The American Immigration Lawyers Association submitted a brief of amicus curiae in a case in Michigan concerning the ability of an information technology staffing company to offer permanent employment to a qualified foreign national for assignments in the U.S., including long and short-term contract employment at the company’s client sites, in a position where U.S. workers were determined by the U.S. Department of Labor to be in short supply.
AILA submitted a brief to provide background information and legal context regarding the immigration issues presented in this case, and to offer arguments with regard to the specific issues of who qualifies as an employer for the purpose of filing a petition for permanent employment under the Immigration and Nationality Act, and whether the agency decision is entitled to this Court’s deference, as raised by the parties.
AILA stated that staffing companies and contract employers are significant suppliers of workers in critical areas of health care, nursing, physical and occupational therapy, engineering, computer science, business analysis and other fields in need of professionals in shortage areas. The determination by the defendants that the petitioning employer in this case is not a bona fide “employer” within the meaning of the Immigration and Nationality Act (“INA” or “the Act”), is thus of great importance to many other prospective employers, some of whom could be forced to close their businesses, and also to talented highly trained foreign nationals who regard America as a land of opportunity.
AILA’s Summary of Argument from the brief is provided below:
The United States Citizenship and Immigration Service’s (“USCIS”) exclusive focus on the day to day control of an employee’s work assignment to determine whether a petitioner is an “employer” for purposes of the Immigration and Nationality Act effectively excludes a critical source of American jobs for U.S. employers around the country who need workers to perform services that the U.S. Department of Labor (“DOL”) has certified are in short supply. For the reasons set out below, AILA requests this Court to reject the USCIS position that an employer must retain day-to-day control of its employee at a third-party client site.
First, USCIS lacks statutory authority to make such an interpretation. The statute and regulations delegate exclusive authority to the DOL to determine whether the job offer is bona fide or will undermine the terms and conditions of employment for qualified U.S. workers under the statute. Hence, the determination of who is an employer is exclusively DOL’s, not USCIS’s, prerogative.
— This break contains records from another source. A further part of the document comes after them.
(** * ChromeCleaner: the site-data engine of [chromecleaner.py]

    A shallow embedding of the engine functions of [src/chromecleaner.py]
    ([log_deletion], [create_backup], [is_chrome_running],
    [get_unique_sites], [delete_cookies_for_site],
    [delete_site_data_folders]) and of the methods of [SiteManagerApp]
    that do not depend on the event loop ([update_list],
    [update_countdown], the turn of [execute_deletion] for one site), over
    an explicit model of what they act on: a file system, SQLite database
    images, the session log and the console.  Python exceptions are values
    of a small state-and-exception monad; side effects made before an
    exception is raised stay in the state, as they do in Python. *)

From Stdlib Require Import String Ascii DecimalString.
From stdpp Require Import base option list sorting gmap strings fin_maps.

Open Scope string_scope.
Open Scope list_scope.

(** ** Python [str] helpers

    A [str] is modelled as a [string]: a sequence of characters with code
    points below 256, one [ascii] for each code point. *)

Module Str.

(** The ASCII capitals, and the folding of ASCII letter case alone: the
    one SQLite applies when it compares with [LIKE]. *)
Definition is_upper (c : ascii) : bool :=
  (65 <=? nat_of_ascii c)%nat && (nat_of_ascii c <=? 90)%nat.
(** C3.  On every route of [User], [Resource], [DID] and [Document], a
    request without a bearer token is answered 401 by the middleware
    whatever the handler behind it is, and the database is left as it was;
    on every route of [DocumentTransaction] the handler runs on the request
    as it came, token or no token. *)
Theorem auth_gate (p : process) (r : route) (req : request) (db : database) :
  r ∈ routes p ->
  (∀ m, route_model r = Some m -> m ∈ guarded_models -> authorization req = None ->
     (∀ h, run p (guarded r) h req db = (send 401, db))
     ∧ (∀ req0, find_route p req0 = Some (r, req) ->
          app p req0 db = Some (send 401, db)))
  ∧ (route_model r = Some DocumentTransaction ->
     run p (guarded r) (route_handler r) req db = route_handler r req db
     ∧ (∀ req0, find_route p req0 = Some (r, req) ->
          app p req0 db = Some (route_handler r req db))).
Proof.
  intros Hr.
  destruct (routes_inv p r Hr) as [(m & Hm & _ & Hg)|(Hm & Hg & _)]; rewrite Hm.
  - split.
    + intros m' [= <-] Hin Hauth.
      assert (guarded r = true) as Hgt.
      { rewrite Hg. apply bool_decide_eq_true_2. intros ->.
        unfold guarded_models in Hin.
        repeat (apply elem_of_cons in Hin as [?|Hin]); try done.
        by apply elem_of_nil in Hin. }
      assert (∀ h, run p (guarded r) h req db = (send 401, db)) as Hrun.
      { intros h. unfold run, authenticateJWT. by rewrite Hgt, Hauth. }
      split; [done|]. intros req0 Hfind. unfold app. rewrite Hfind. simpl.
      by rewrite Hrun.
    + intros [= ->]. rewrite bool_decide_eq_false_2 in Hg by (intros H; by apply H).
      unfold run. rewrite Hg. split; [done|].
      intros req0 Hfind. unfold app. rewrite Hfind. simpl. unfold run. by rewrite Hg.
  - split; intros; done.
Qed.

(** *** The token script *)

(** C4 (as the code has it).  Without [ACCESS_TOKEN_SECRET] in the
    environment the script stops at the call of
    [generateAccessTokenSecret], which no declaration binds: no secret is
    generated and no token is issued. *)
Theorem token_js_without_secret (p : process) :
  truthy (env p !! "ACCESS_TOKEN_SECRET") = None ->
  accessTokenSecret p
  = Throw (ReferenceError "generateAccessTokenSecret is not defined")
  ∧ token_js p
    = Throw (ReferenceError "generateAccessTokenSecret is not defined").
Proof.
  intros H. unfold token_js, accessTokenSecret. by rewrite H.
Qed.

(** With the variable set, the secret is the one of the environment. *)
Lemma token_js_with_secret (p : process) (secret : string) :
  truthy (env p !! "ACCESS_TOKEN_SECRET") = Some secret ->
  token_js p
  = generateAccessToken secret (clock p)
      (Obj [("id", Num 123); ("username", Str "example_user")]).
Proof. intros H. unfold token_js, accessTokenSecret. by rewrite H. Qed.

(** *** The password column *)

(** C8 (as the code has it).  The [User] model has no [password] column;
    whatever module scope the register handler runs in, a row that it
    creates has the columns of the model and none for the hash, and no row
    of a consistent database has one. *)
Theorem User_has_no_password_column :
  has_column User "password" = false
  ∧ (∀ scope req db r db',
       register_in scope req db = (json 201 (Obj r), db') ->
       field r "password" = Undefined)
  ∧ (∀ db k r, consistent db -> rows (Users db) !! k = Some r ->
       field r "password" = Undefined).
Proof.
  assert (Hcols : ∀ r : row, r.*1 = attr_name <$> rawAttributes User ->
                  field r "password" = Undefined).
  { intros r Hr. apply field_absent. rewrite Hr. compute_done. }
  split_and!; [done| |].
  - intros scope req db r db'. unfold register_in.
    destruct (destructure (body req)); [|done].
    match goal with |- context [mbind _ ?x] => destruct (mbind _ x) end; [|done].
    destruct (Sequelize.create User _ db) as [[r0|e] db0] eqn:Hc; [|done].
    intros [= <- <-]. apply create_ok in Hc as (k & _ & _ & _ & _ & _ & _ & Hk).
    by apply Hcols.
  - intros db k r Hc Hr. apply (Hc User) in Hr as [_ Hr]. by apply Hcols.
Qed.
(** The second test of [main], the [Create] of a reading of sensor 1. *)
Lemma test_create_is_answered :
  ∃ code data,
    outbox (after (on_message
                     (delivered (send_request "sensors/create/request"
                        (dict_of [("sensor_id", PInt 1);
                                  ("temperature", PFloat 0x4039800000000000);
                                  ("humidity", PFloat 0x4046800000000000)])))) world0)
    = [reply "sensors/create/response" code data].
Proof.
  destruct (test_client_hears_every_reply "sensors/create/request"
              (dict_of [("sensor_id", PInt 1); ("temperature", PFloat 0x4039800000000000);
                        ("humidity", PFloat 0x4046800000000000)]) world0)
    as (_ & op & code & data & Htopic & _ & Hout & _).
  - right. left.
  - vm_compute. reflexivity.
  - destruct op; try discriminate Htopic. exists code, data. exact Hout.
Defined.

(** ** publisher.py and subscriber.py *)

(** [generate_sensegrid_data]; the arguments are what [random] and the clock
    give: a machine, a count, an OEE (a binary64) and a reason out of its
    five, and the time as text. *)
Definition generate_sensegrid_data (machine_id production_count oee : Z)
    (downtime_reason timestamp : string) : pyval :=
  dict_of [("machine_id", PInt machine_id);
           ("production_count", PInt production_count);
           ("oee", PFloat oee);
           ("downtime_reason", PStr downtime_reason);
           ("timestamp", PStr timestamp)].

(** [print(text)], where the standard output encodes as UTF-8: a text with
    a lone surrogate, which [json.loads] reads from an escape and which is
    held as three bytes that are no well-formed UTF-8, has no encoding. *)
Definition cannot_encode : exn :=
  Exn UnicodeEncodeError "'utf-8' codec can't encode character: surrogates not allowed".

Definition encodable (text : string) : bool :=
  utf8_valid ((λ b, Z.of_N (Byte.to_N b)) <$> list_byte_of_string text).

(** Whether [str(v)] can be printed.  Only the text of a [str] is printed
    as it is; a list or a dict is printed through [repr], which escapes what
    has no encoding. *)
Definition printable (v : pyval) : bool :=
  match v with
  | PStr s => encodable s
  | _ => true
  end.

(** [print(f"{head}{v}")] for an ASCII [head]: the line, if it is printed. *)
Definition print_line `{Runtime} (head : string) (v : pyval) : M string :=
  lift (if printable v then Done (head +:+ py_str v) else Raised cannot_encode).
(** * pz_fileio.File: a shallow embedding and its checked properties

    The Python class [File] (src/pz_fileio/File.py) wraps one path and an
    optional open text stream.  Every method delegates to the operating
    system or to a codec of the standard library, so the development has
    three layers:

    - the Python values, exceptions and the path functions of [os.path];
    - a model of the file system (directory entries, i-nodes, open streams,
      the diagnostic output) and of the codecs [json] and [csv];
    - the methods of [File], written in a state-and-exception monad so that
      each definition can be read next to the method it embeds.

    Text is carried as [string], the UTF-8 bytes of the Python text: the
    utf-8 codec is the identity on it.  The platform is POSIX (the line
    separator is a line feed, the path separator a slash). *)

From Stdlib Require Import ZArith Ascii String List DecimalString DecimalFacts DecimalPos DecimalZ.
From stdpp Require Import gmap strings list.

Local Open Scope string_scope.

(** ** Python values, exceptions, outcomes *)

Module Py.

(** The values a caller can pass to a method.  A [float] is carried by the
    text [float.__repr__] gives for it; [PyObject cls] is an object of
    another class (an [io.BytesIO], say), known by its class name only: it
    is not iterable, not path-like and has no JSON form.  A [dict] keeps
    its items in insertion order. *)
#[warnings="-register-all"]
Inductive pyval : Type :=
| PyNone
| PyBool (b : bool)
| PyInt (z : Z)
| PyFloat (repr : string)
| PyStr (s : string)
| PyList (items : list pyval)
| PyTuple (items : list pyval)
| PyDict (items : list (pyval * pyval))
| PyObject (cls : string).

(** The exception classes that occur.  [JSONDecodeError] is a subclass of
    [ValueError], and every file error a subclass of [OSError]; a handler
    names the exact class in all the code embedded here. *)
Inductive exn : Type :=
| IndexError
| TypeError
| AttributeError
| ValueError
| JSONDecodeError
| CsvError
| FileNotFoundError
| FileExistsError
| IsADirectoryError
| NotADirectoryError
| PermissionError
| RecursionError.

Inductive outcome (A : Type) : Type :=
| Return (a : A)
| Raise (e : exn).
Arguments Return {A} a.
Arguments Raise {A} e.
Second, even if USCIS were to possess such authority (which it does not), the USCIS interpretation is inconsistent with the plain meaning of the terms “employer,” and “employment,” as used in the statute and in the implementing regulations of the DOL and the Department of Homeland Security (”DHS”), the agency in which USCIS is located. USCIS’s control analysis contravenes both DOL and DHS regulations that implement the INA’s employment-based immigration program. Moreover, it overlooks a staffing company’s role as an employer that retains the authority to identify and select qualified persons, hire them, place them on its own payroll, provide job benefits, assign them to locations it determines will meet its clients’ staffing needs, provide oversight, supervision (including shared supervision), training and other support to them, reassign them as may be needed or desired, and retain ultimate control over their employees’ assignments and continuing employment. These employers offer permanent employment to the prospective foreign national employee.
Third, even if the statute authorized USCIS to determine whether a particular job offer constitutes “employment” under the INA, the agency’s reliance on a common law definition of the employer-employee relationship is misplaced. It derives from Supreme Court cases that have nothing to do with job offers or authorization of foreign nationals to be employed in the U.S. in shortage occupations. The INA and its governing regulations, including those of both DHS and DOL, adequately define employment in ways that recognize such employment, and thus conflict with the USCIS’s approach. But even if reference to the common law definition were deemed to be relevant, the USCIS applies the common-law definition incorrectly, thus reaching the wrong conclusion about whether a staffing company is an employer under the Act. In addition, the USCIS ignored binding precedent decisions of the Department of Justice interpreting the terms “employer” and “employee” that conflict with the USCIS’s ad hoc and novel interpretation in this matter.
For all these reasons, the agency decision in this matter is not supported by law. The USCIS’s interpretation of what it construes to be “bona-fide” employment would leave all employers who send employees to third- party locations uncertain whether they retain an adequate degree of control for purposes of sponsoring foreign workers. Such an outcome would discourage the use of the employment-based visa categories that Congress created to promote American economic growth, and thus would contravene the purposes of the INA. AILA respectfully submits that this Court should hold that, once the DOL has certified a position on behalf of an intended employer and employee, the USCIS is bound by that determination and has no authority to second guess it.
AILIA concluded that USCIS lacks authority to define “employer” or “employment” when adjudicating employment-based immigration petitions, has adopted an interpretation of those terms that is inconsistent with the plain meaning of the INA and controlling regulations, or is an unreasonable interpretation of the INA’s terms; and also ignores binding agency precedent in favor of an untethered and incorrect reliance on common-law concepts. AILIA requested that the Court reject USCIS’s interpretation of the term “employer” and in particular the control analysis justifying the USCIS decision in the case.